Optimization of LC/MS (APCI)+ Methods for the Determination of Possible Lutein Oxidation Products in Plasma and Tissues of Adult Rats

摘要

In spite of lutein and its isomer zeaxanthin being richly available in natural sources, the role of these components on reduction of age-related macular degeneration, cancer, and cardiovascular disorders suggested that an update of the analytical procedure is required to determine the oxidative products and to understand their nutritional significance. In the present study, we have standardized and developed an improved method to obtain characteristic ions of lutein, zeaxanthin, and its major oxidative products in vivo (rats) using LC–MS (APCI)+. In addition, lutein and zeaxanthin isomer were separated on a C30 column with shorter run time with high resolution and calibrated on the basis of picomolar concentration on HPLC (DAD), with the lower detection limit of 0.125 for lutein and 0.128 pmol for zeaxanthin. Characteristic mass spectral ion for lutein is m/z 568.7 [M]+ and 551.5 [M + H–H2O]+ and for zeaxanthin isomer is m/z 568.8 [M]+, 569.8 [M + H]+. Further, optimized conditions produced structurally characteristic fragmented ions under standardized MS (APCI)+ conditions.
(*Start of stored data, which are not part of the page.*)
Lemma filter_files_sound (inc exc : option string) (files r : list FileChange) :
  filter_files re_search inc exc files = Some r ->
  subseq r files
  /\ (forall p, truthy inc = Some p -> Forall (passes re_search (fun m => m) p) r)
  /\ (forall p, truthy exc = Some p -> Forall (passes re_search negb p) r).
Proof.
  unfold filter_files. intros H.
  destruct (truthy inc) as [pi|] eqn:Ei.
  - destruct (keep_matching re_search (fun m => m) pi files) as [f1|] eqn:E1; [|discriminate].
    destruct (keep_matching_sound _ _ _ _ E1) as [S1 P1].
    destruct (truthy exc) as [pe|] eqn:Ee.
    + destruct (keep_matching_sound _ _ _ _ H) as [S2 P2].
      repeat split.
      * eapply subseq_trans; eassumption.
      * intros p Hp; injection Hp as <-. eapply Forall_subseq; eassumption.
      * intros p Hp; injection Hp as <-. exact P2.
    + injection H as <-. repeat split; [exact S1 | | discriminate].
      intros p Hp; injection Hp as <-. exact P1.
  - destruct (truthy exc) as [pe|] eqn:Ee.
    + destruct (keep_matching_sound _ _ _ _ H) as [S2 P2].
      repeat split; [exact S2 | discriminate |].
      intros p Hp; injection Hp as <-. exact P2.
    + injection H as <-. repeat split; [apply subseq_refl | discriminate | discriminate].
Qed.

End FilterLemmas.

(** ** The pipelines *)

Lemma bind_ok {A B : Type} (m : M A) (k : A -> M B) (tr : list event) (a : A)
  (tr' : list event) :
  m tr = Ok a tr' -> bind m k tr = k a tr'.
Proof. intros H. unfold bind. now rewrite H. Qed.

Section PipelineLemmas.
Variable re_search : string -> string -> option bool.
Variable gh : github.
Variable generate : string -> option string.

Lemma collect_files_spec (sha : string) (files : list FileChange) (acc : string) (tr : list event) :
  collect_files gh sha files acc tr =
  Ok (acc ++ cat (map (file_section gh sha) files))
     (tr ++ map (fun f => GetFileContent sha (filename f)) files)%list.
Proof.
  revert acc tr; induction files as [|f fs IH]; intros acc tr.
  - simpl. now rewrite append_nil_r, app_nil_r.
  - cbn [collect_files map cat]. unfold bind at 1, try_except, get_file_content.
    unfold bind at 1, call. unfold file_section at 1.
    destruct (file_content gh sha (filename f)) as [c|]; simpl.
    + rewrite IH, append_assoc, <- app_assoc. reflexivity.
    + rewrite IH, <- app_assoc. reflexivity.
Qed.

Lemma process_files_no_commits (pr : nat) (lang : string) (cp inc exc : option string) :
  pr_commits gh = [] ->
  process_files re_search gh generate pr lang cp inc exc [] = Ok tt [GetPr pr; GetCommits pr].
Proof.
  intros H. unfold process_files, get_pr_commits, bind, call, ret. simpl. now rewrite H.
Qed.

Lemma match_nonempty {A B : Type} (l : list A) (a b : B) :
  l <> [] -> match l with [] => a | _ :: _ => b end = b.
Proof. destruct l; [contradiction | reflexivity]. Qed.

Lemma generate_post_trace (pr : nat) (prompt : string) (tr : list event) :
  trace_of ((review <- generate_response generate prompt ;;
             post_comment pr (review_comment review)) tr) =
  (tr ++ GenerateResponse prompt
         :: match generate prompt with
            | Some r => [PostComment pr (review_comment r)]
            | None => []
            end)%list.
Proof.
  unfold generate_response, post_comment, bind, call, ret, raise.
  destruct (generate prompt) as [r|]; simpl; [now rewrite <- app_assoc | reflexivity].
Qed.

Lemma process_files_trace (pr : nat) (lang : string) (cp inc exc : option string)
  (fs : list FileChange) :
  pr_commits gh <> [] ->
  filter_files re_search inc exc (commit_files gh (last (pr_commits gh) EmptyString)) = Some fs ->
  let sha := last (pr_commits gh) EmptyString in
  let prompt := create_review_prompt (cat (map (file_section gh sha) fs)) lang cp in
  trace_of (process_files re_search gh generate pr lang cp inc exc []) =
  ([GetPr pr; GetCommits pr; GetCommitFiles sha]
   ++ map (fun f => GetFileContent sha (filename f)) fs
   ++ GenerateResponse prompt
      :: match generate prompt with
         | Some r => [PostComment pr (review_comment r)]
         | None => []
         end)%list.
Proof.
  intros Hc Hf sha prompt. unfold process_files.
  rewrite (bind_ok _ _ [] (pr_commits gh) [GetPr pr; GetCommits pr]) by reflexivity.
  rewrite (match_nonempty _ _ _ Hc). fold sha. fold sha in Hf.
  unfold analyze_commit_files.
  rewrite (bind_ok _ _ _ (commit_files gh sha) [GetPr pr; GetCommits pr; GetCommitFiles sha])
    by reflexivity.
  rewrite Hf, (bind_ok _ _ _ fs [GetPr pr; GetCommits pr; GetCommitFiles sha]) by reflexivity.
  rewrite (bind_ok _ _ _ _ _ (collect_files_spec _ _ _ _)).
  cbn [String.append]. fold prompt.
  rewrite generate_post_trace. now rewrite <- app_assoc.
Qed.

Lemma process_patch_empty (pr : nat) (lang : string) (cp : option string) :
  pr_patch gh = EmptyString ->
  process_patch gh generate pr lang cp [] = Ok tt [GetPrPatch pr; PostComment pr no_changes_comment].
Proof.
  intros H. unfold process_patch, get_pr_patch, post_comment, bind, call, ret.
  simpl. now rewrite H.
Qed.

Lemma process_patch_trace (pr : nat) (lang : string) (cp : option string) :
  pr_patch gh <> EmptyString ->
  let prompt := create_review_prompt (combine_diffs EmptyString (split_patch (pr_patch gh))) lang cp in
  trace_of (process_patch gh generate pr lang cp []) =
  ([GetPrPatch pr; GenerateResponse prompt]
   ++ match generate prompt with
      | Some r => [PostComment pr (review_comment r)]
      | None => []
      end)%list.
Proof.
  intros Hp prompt. unfold process_patch.
  rewrite (bind_ok _ _ [] (pr_patch gh) [GetPrPatch pr]) by reflexivity.
  apply String.eqb_neq in Hp. rewrite Hp.
  unfold analyze_patch. fold prompt. now rewrite generate_post_trace.
Qed.

End PipelineLemmas.
(** ** Whitespace-only patches *)

Lemma all_ws_no_header (b : bool) (s : string) : all_ws s = true -> has_header_line b s = false.
Proof.
  revert b; induction s as [|c t IH]; intros b H; [reflexivity|].
  simpl in H. apply andb_prop in H as [Hc Ht].
  rewrite has_header_line_cons, IH by exact Ht. rewrite orb_false_r.
  change diff_marker with (String "d" "iff --git ").
  destruct b; [|reflexivity]. rewrite andb_true_l.
  change (prefix (String "d" "iff --git ") (String c t))
    with (if ascii_dec "d" c then prefix "iff --git " t else false).
  destruct (ascii_dec "d" c) as [<-|]; [discriminate | reflexivity].
Qed.

Lemma lstrip_all_ws (s : string) : all_ws s = true -> lstrip s = EmptyString.
Proof.
  induction s as [|c t IH]; intros H; [reflexivity|].
  simpl in H. apply andb_prop in H as [Hc Ht]. simpl. rewrite Hc. now apply IH.
Qed.

Lemma strip_all_ws (s : string) : all_ws s = true -> strip s = EmptyString.
Proof. intros H. unfold strip. now rewrite lstrip_all_ws. Qed.

Lemma split_patch_all_ws (s : string) : all_ws s = true -> split_patch s = [s].
Proof. intros H. unfold split_patch. now rewrite split_go_no_header by now apply all_ws_no_header. Qed.

Lemma sections_all_failed (gh : github) (sha : string) (fs : list FileChange) :
  (forall f, In f fs -> file_content gh sha (filename f) = None) ->
  cat (map (file_section gh sha) fs) = EmptyString.
Proof.
  induction fs as [|f fs IH]; intros Hn; [reflexivity|].
  cbn [map cat]. unfold file_section at 1.
  rewrite (Hn f (or_introl eq_refl)). apply IH.
  intros g Hg. apply Hn. now right.
Qed.

(** ** Counting completion-service calls *)

Lemma count_generate_app (l1 l2 : list event) :
  count_generate (l1 ++ l2)%list = count_generate l1 + count_generate l2.
Proof. unfold count_generate. now rewrite filter_app, length_app. Qed.

Lemma count_generate_fetches (sha : string) (fs : list FileChange) :
  count_generate (map (fun f => GetFileContent sha (filename f)) fs) = 0.
Proof. induction fs; simpl; auto. Qed.

Lemma count_generate_post (pr : nat) (o : option string) :
  count_generate (match o with Some r => [PostComment pr (review_comment r)] | None => [] end) = 0.
Proof. destruct o; reflexivity. Qed.

(** * Claims *)

(** ** Single completion-service call per run *)

(** Claim C1, as stated, fails: in File-Mode with a non-empty commit list
    and a malformed include pattern, [re.search] raises inside the filter
    and the completion service is never called. *)
Lemma C1_malformed_pattern_no_call :
  ~ (forall (re_search : string -> string -> option bool) (gh : github)
            (generate : string -> option string) (pr : nat) (lang : string)
            (cp inc exc : option string),
       pr_commits gh <> [] ->
       count_generate (trace_of (process_files re_search gh generate pr lang cp inc exc [])) = 1).
Proof.
  intros H.
  specialize (H bracket_engine gh_one_file (fun _ => Some "ok") 1 "en" None (Some "[") None).
  vm_compute in H. discriminate (H ltac:(discriminate)).
Qed.

(** Claim C1 (amended): a run that reaches the aggregation stage
    (File-Mode with a non-empty commit list whose include/exclude filtering
    does not raise, or Patch-Mode with a non-empty patch) calls the
    completion service's generate operation exactly once, whatever the
    number of files, failed fetches or diff segments. *)
Theorem generate_called_once (re_search : string -> string -> option bool) (gh : github)
  (generate : string -> option string) (mode : string) (pr : nat) (lang : string)
  (cp inc exc : option string) :
  (mode = "files" /\ pr_commits gh <> []
   /\ filter_files re_search inc exc (commit_files gh (last (pr_commits gh) EmptyString)) <> None)
  \/ (mode = "patch" /\ pr_patch gh <> EmptyString) ->
  count_generate (trace_of (run_mode re_search gh generate mode pr lang cp inc exc [])) = 1.
Proof.
  intros [[-> [Hc Hf]] | [-> Hp]].
  - change (run_mode re_search gh generate "files" pr lang cp inc exc)
      with (process_files re_search gh generate pr lang cp inc exc).
    destruct (filter_files re_search inc exc (commit_files gh (last (pr_commits gh) EmptyString)))
      as [fs|] eqn:E; [|contradiction].
    rewrite (process_files_trace re_search gh generate pr lang cp inc exc fs Hc E).
    rewrite !count_generate_app, count_generate_fetches.
    change (GenerateResponse ?p :: ?l) with ([GenerateResponse p] ++ l)%list.
    rewrite count_generate_app, count_generate_post. reflexivity.
  - change (run_mode re_search gh generate "patch" pr lang cp inc exc)
      with (process_patch gh generate pr lang cp).
    rewrite (process_patch_trace gh generate pr lang cp Hp).
    rewrite count_generate_app, count_generate_post. reflexivity.
Qed.

Lemma generate_called_once_witness :
  count_generate (trace_of (run_mode bracket_engine gh_one_file (fun _ => None) "files" 1 "en"
                              None (Some "py") None [])) = 1.
Proof.
  apply generate_called_once. left. split; [reflexivity|]. split; [discriminate|].
  vm_compute. discriminate.
Defined.

(** ** Segmentation is lossless *)

(** Claim C2: splitting a patch on diff-header boundaries loses nothing
    (the pieces concatenate back to the patch), and the trimmed bodies of
    the retained segments, in order, separated and surrounded by
    whitespace-only gaps, make up the patch exactly: only whitespace next
    to a segment boundary is dropped. *)
Theorem split_patch_lossless (patch : string) :
  cat (split_patch patch) = patch
  /\ exists gaps,
       length gaps = S (length (segments patch))
       /\ Forall (fun g => all_ws g = true) gaps
       /\ patch = weave gaps (map snd (segments patch)).
Proof.
  split; [apply split_patch_cat|].
  destruct (cat_weave (split_patch patch)) as [gaps [Hlen [Hws Heq]]].
  assert (Hb : map snd (segments patch)
               = map strip (filter (fun d => negb (strip d =? EmptyString)) (split_patch patch)))
    by (unfold segments; rewrite map_map; reflexivity).
  exists gaps. rewrite Hb, <- (length_map snd (segments patch)), Hb.
  split; [exact Hlen|]. split; [exact Hws|].
  now rewrite <- Heq, split_patch_cat.
Qed.

(** ** The file filter *)

(** Claim C3: whenever the filter returns (no pattern raises), its result
    is a subsequence of its input, and filtering that result again with
    the same patterns returns it unchanged. *)
Theorem filter_files_subseq_idem (re_search : string -> string -> option bool)
  (inc exc : option string) (files r : list FileChange) :
  filter_files re_search inc exc files = Some r ->
  subseq r files /\ filter_files re_search inc exc r = Some r.
Proof.
  intros H. destruct (filter_files_sound re_search inc exc files r H) as [Hs [Hi He]].
  split; [exact Hs|]. unfold filter_files.
  destruct (truthy inc) as [pi|] eqn:Ei.
  - rewrite (keep_matching_all re_search _ _ _ (Hi pi eq_refl)).
    destruct (truthy exc) as [pe|]; [|reflexivity].
    exact (keep_matching_all re_search _ _ _ (He pe eq_refl)).
  - destruct (truthy exc) as [pe|]; [|reflexivity].
    exact (keep_matching_all re_search _ _ _ (He pe eq_refl)).
Qed.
Total ionic chromatogram together with fine UV–Visible and mass spectra were used to differentiate lutein isomers and its oxidative products, such as 523 [M+ + H+–3CH3], 479 [M+ + H+–6CH3], 551 [M+ + H+–H2O], 276.43 [M+–C22H19O], di-epoxides and 3′-oxolutein. The APCI mass spectral characteristics of major oxidative products of lutein in adult rat tissues are reported here for the first time, to our knowledge. These findings could provide new insights into lutein bioavailability and bioconversions with respect to health benefits.